___ SUPPLIED MATERIAL ___
(** The nodes that are written for the entries after number [k]. *)
Fixpoint listing s (k : N) (l : list mtbddnode) : Prop :=
  match l with
  | [] => True
  | n :: l => (exists e, numbers s !! (k + 1) = Some e /\ written s e n) /\ listing s (k + 1) l
  end.

Definition words_of (l : list mtbddnode) : list N := flat_map (fun n => [n.1; n.2]) l.

Lemma write_entry_spec s e :
  writer s ∅ -> numbers s !! assigned e = Some e ->
  exists n, write_entry e (mk_state m s) = Done n (mk_state m s) /\ written s e n.
Proof using Hm.
  intros Hw He. pose proof (wr_trees _ _ Hw) as Ht. destruct (wr_entry _ _ Hw _ e He) as [_ Hb [t [Hr Hwf]] Hlow Hhigh].
  pose proof (number_pos s ∅ _ e Hw He) as Hpos. pose proof (counter_bound _ _ Hw) as H40.
  destruct (node_cases (bdd e) t Hr Hwf) as [(c & E & _)|(c & i & v & l & ch & ih & lo & hi & _ & _ & _ & Hv & Hl & Hih & Hnode & _)].
  { exfalso. destruct c; cbn in E; [|lia]. rewrite E in Hb. by destruct Hb as [_ Hb]. }
  rewrite Hnode in Hlow, Hhigh. rewrite getlow_makenode in Hlow by (done || by apply mk_edge_edge).
  rewrite gethigh_makenode, stripmark_mk in Hhigh by (done || by apply mk_edge_edge).
  destruct (numbered_to s (assigned e) false l Ht Hl) as (vl & Hvl & Hnl); [lia|done|].
  destruct (numbered_to s (assigned e) ch ih Ht Hih) as (vh & Hvh & Hnh); [lia|done|].
  exists (mtbddnode_makenode v vl (mk_edge ch vh)). split; [|by exists v, l, ch, ih, vl, vh].
  assert (number_of s l = Some vl) as El by (exact (number_of_spec s false l vl Ht Hl ltac:(lia) Hnl)).
  assert (number_of s (mk_edge ch ih) = Some (mk_edge ch vh)) as Eh by (apply number_of_spec; done || lia).
  unfold write_entry, sylvan_serialize_get, mbind, prog_bind, gets. cbn [pkg ser]. rewrite Hnode.
  rewrite getlow_makenode, gethigh_makenode, getvariable_makenode by (done || by apply mk_edge_edge).
  rewrite El. cbn [asserted mret prog_ret pkg ser]. rewrite Eh. done.
Qed.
___
▸ **HOW TO COMPLETE THIS TASK**:
Give back each record exactly, from the first line through the last.

▸ **TASK RESULT**:
(** The nodes that are written for the entries after number [k]. *)
Fixpoint listing s (k : N) (l : list mtbddnode) : Prop :=
  match l with
  | [] => True
  | n :: l => (exists e, numbers s !! (k + 1) = Some e /\ written s e n) /\ listing s (k + 1) l
  end.

Definition words_of (l : list mtbddnode) : list N := flat_map (fun n => [n.1; n.2]) l.

Lemma write_entry_spec s e :
  writer s ∅ -> numbers s !! assigned e = Some e ->
  exists n, write_entry e (mk_state m s) = Done n (mk_state m s) /\ written s e n.
Proof using Hm.
  intros Hw He. pose proof (wr_trees _ _ Hw) as Ht. destruct (wr_entry _ _ Hw _ e He) as [_ Hb [t [Hr Hwf]] Hlow Hhigh].
  pose proof (number_pos s ∅ _ e Hw He) as Hpos. pose proof (counter_bound _ _ Hw) as H40.
  destruct (node_cases (bdd e) t Hr Hwf) as [(c & E & _)|(c & i & v & l & ch & ih & lo & hi & _ & _ & _ & Hv & Hl & Hih & Hnode & _)].
  { exfalso. destruct c; cbn in E; [|lia]. rewrite E in Hb. by destruct Hb as [_ Hb]. }
  rewrite Hnode in Hlow, Hhigh. rewrite getlow_makenode in Hlow by (done || by apply mk_edge_edge).
  rewrite gethigh_makenode, stripmark_mk in Hhigh by (done || by apply mk_edge_edge).
  destruct (numbered_to s (assigned e) false l Ht Hl) as (vl & Hvl & Hnl); [lia|done|].
  destruct (numbered_to s (assigned e) ch ih Ht Hih) as (vh & Hvh & Hnh); [lia|done|].
  exists (mtbddnode_makenode v vl (mk_edge ch vh)). split; [|by exists v, l, ch, ih, vl, vh].
  assert (number_of s l = Some vl) as El by (exact (number_of_spec s false l vl Ht Hl ltac:(lia) Hnl)).
  assert (number_of s (mk_edge ch ih) = Some (mk_edge ch vh)) as Eh by (apply number_of_spec; done || lia).
  unfold write_entry, sylvan_serialize_get, mbind, prog_bind, gets. cbn [pkg ser]. rewrite Hnode.
  rewrite getlow_makenode, gethigh_makenode, getvariable_makenode by (done || by apply mk_edge_edge).
  rewrite El. cbn [asserted mret prog_ret pkg ser]. rewrite Eh. done.
Qed.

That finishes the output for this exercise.